Membership is rising, commercial partnerships are growing, and there is a positive outlook around the grand club.
“Over the last decade, if you look at Leicestershire, I think it’s struggled for many reasons,” he says.
“Probably you would say that one of the big ones is that it didn’t really know who it was; there were a lot of Kolpak players, a lot of journeymen who came, did their thing and then moved on, so there was no continuity or plan to it, and it definitely lacked that sense of identity.
“But Leicestershire is an ‘Academy of Cricket’ and that’s always been in our DNA; the club has helped to bring through top players like Stuart Broad and James Taylor, players who’ve come through the ranks and then moved on.

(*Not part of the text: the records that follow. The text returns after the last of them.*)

(* ===== verification/FilesWrite.v ===== *)
(** * What a write leaves

    On a file system at rest, [Filesystem.Write] leaves the file with the content it was
    given, owned by the server's user, gives back the part of the reservation that was not
    used, and changes no other file. *)

From stdpp Require Import base gmap sets list strings numbers.
From Stdlib Require Import Ascii.
From S2P Require Import Prelude GoStrings Paths PathsFacts Disk DiskFacts Inodes Ufs UfsFacts UfsRemove Files FilesFacts.
Open Scope Z_scope.

(** ** Content *)

Lemma substring_all s : String.substring 0 (String.length s) s = s.
Proof. induction s as [|c s IH]; [done|]. cbn. by rewrite IH. Qed.
Lemma substring_past n m s : (String.length s ≤ n)%nat → String.substring n m s = EmptyString.
Proof. revert n. induction s as [|c s IH]; intros n L; [by destruct n, m|]. destruct n as [|n]; cbn in *; [lia|]. apply IH. lia. Qed.
Lemma overwrite_end data content : overwrite (String.length content) data content = content +:+ data.
Proof.
  unfold overwrite. rewrite substring_all, Nat.sub_diag, substring_past by lia. cbn [zero_bytes].
  change (EmptyString +:+ ?s) with s. by rewrite app_str_nil.
Qed.
Definition content_of (pieces : list string) : string := foldr (λ p s, p +:+ s) EmptyString pieces.
Lemma set_kind_twice k k' n : set_kind k' (set_kind k n) = set_kind k' n.
Proof. done. Qed.

Lemma st_bind_step {S E A B} (m : st S E A) (f : A → st S E B) s a s' : m s = (Ok a, s') → (m ≫= f) s = f a s'.
Proof. unfold mbind, st_bind. by intros ->. Qed.

(** ** Calls at rest *)

Section Writes.
Context `{Process}.
Variables (fs : UnixFS) (outside : Z → Prop) (base : Z) (ws : list string).
Hypothesis base_path : basePath fs = abs ws.
Hypothesis base_names : ws ≠ [] ∧ Forall plain ws.
Hypothesis openat2 : useOpenat2 fs = true.
Variables (isTest : bool) (uid gid : Z).

Local Abbreviation safe := (quiet_safePath fs outside base ws base_path base_names openat2).

Lemma quiet_on {A} (m : st ufs errno A) f u : quiet u → on (ignoringEINTR m) f u = on m f u.
Proof. intros Q. unfold on. by rewrite quiet_ignoring. Qed.

Lemma quiet_file_Stat fd n u : quiet u → store_of u !! fd = Some n → file_Stat fd u = (Ok n, u).
Proof. intros Q I. unfold file_Stat. rewrite quiet_on by done. unfold on, sys_fstat. by rewrite rest_read, I. Qed.
Lemma quiet_file_Truncate fd n u : quiet u → store_of u !! fd = Some n → is_regular_file n = true →
  file_Truncate fd u = (Ok tt, set_store (<[fd := set_kind (IReg EmptyString) n]> (store_of u)) u).
Proof. intros Q I R. unfold file_Truncate. rewrite quiet_on by done. unfold on, sys_ftruncate. by rewrite quiet_call, I, R. Qed.
Lemma quiet_file_Write fd n c data u : quiet u → store_of u !! fd = Some n → i_kind n = IReg c →
  file_Write fd (String.length c) data u = (Ok tt, set_store (<[fd := set_kind (IReg (c +:+ data)) n]> (store_of u)) u).
Proof.
  intros Q I K. unfold file_Write. rewrite quiet_on by done. unfold on, sys_pwrite. by rewrite quiet_call, I, K, overwrite_end.
Qed.
Lemma set_store_twice s s' u : set_store s' (set_store s u) = set_store s' u.
Proof. done. Qed.
Lemma store_set s u : store_of (set_store s u) = s.
Proof. done. Qed.

(** The pieces are appended one after the other. *)
Lemma quiet_pieces fd pieces e : ∀ u n c k, quiet u → store_of u !! fd = Some n → i_kind n = IReg c →
  copy_pieces (file_Write fd) (String.length c) pieces e k u
  = ((k + strlen (content_of pieces), match e with None => Ok tt | Some e => Err e end),
     set_store (<[fd := set_kind (IReg (c +:+ content_of pieces)) n]> (store_of u)) u).
Proof.
  induction pieces as [|p l IH]; intros u n c k Q I K; cbn [copy_pieces content_of foldr].
  - rewrite app_str_nil. change (strlen EmptyString) with 0. rewrite Z.add_0_r. do 2 f_equal.
    rewrite insert_id; [by rewrite set_store_same|]. rewrite I. f_equal. destruct n. cbn in *. by subst.
  - rewrite (quiet_file_Write fd n c p u Q I K).
    replace (String.length c + String.length p)%nat with (String.length (c +:+ p)) by apply length_app_str.
    rewrite (IH _ (set_kind (IReg (c +:+ p)) n) (c +:+ p)); [|done|rewrite store_set; apply lookup_insert_eq|done].
    rewrite store_set, set_store_twice, insert_insert_eq, app_str_assoc, set_kind_twice. do 2 f_equal.
    fold (content_of l). unfold strlen. rewrite length_app_str. lia.
Qed.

“While we accept that of course, and understand our position within the game, we hope that, in future, there may be a tipping point where the best players decide that they want to stay at Leicestershire because of what’s happening here; equally, we want to develop and encourage our off-field staff, too.”
For Jarvis, life has basically come full circle.
Born and brought up in Leicester, before moving to study and work in Yorkshire, he is back at a club that means a great deal to the Jarvis family.
“My dad, Larry, was a big cricket man in Leicestershire and his ashes were scattered on the pitch,” he says.
“He was an umpire in the local leagues, and he also umpired a lot of second XI cricket, so I’m especially keen to give something back.
“It’s bizarre. When I came into this role, all the staff here knew my dad. ‘Oh, you’re Larry’s lad,’ they’d say, and this was the very first sports ground I came to as a kid.
“I actually still live in Yorkshire – I travel down and spend my week down here and go back up at the weekends – and I see this as giving back to my first club and to my home town.
“It’s a fantastic club, and the people are brilliant.”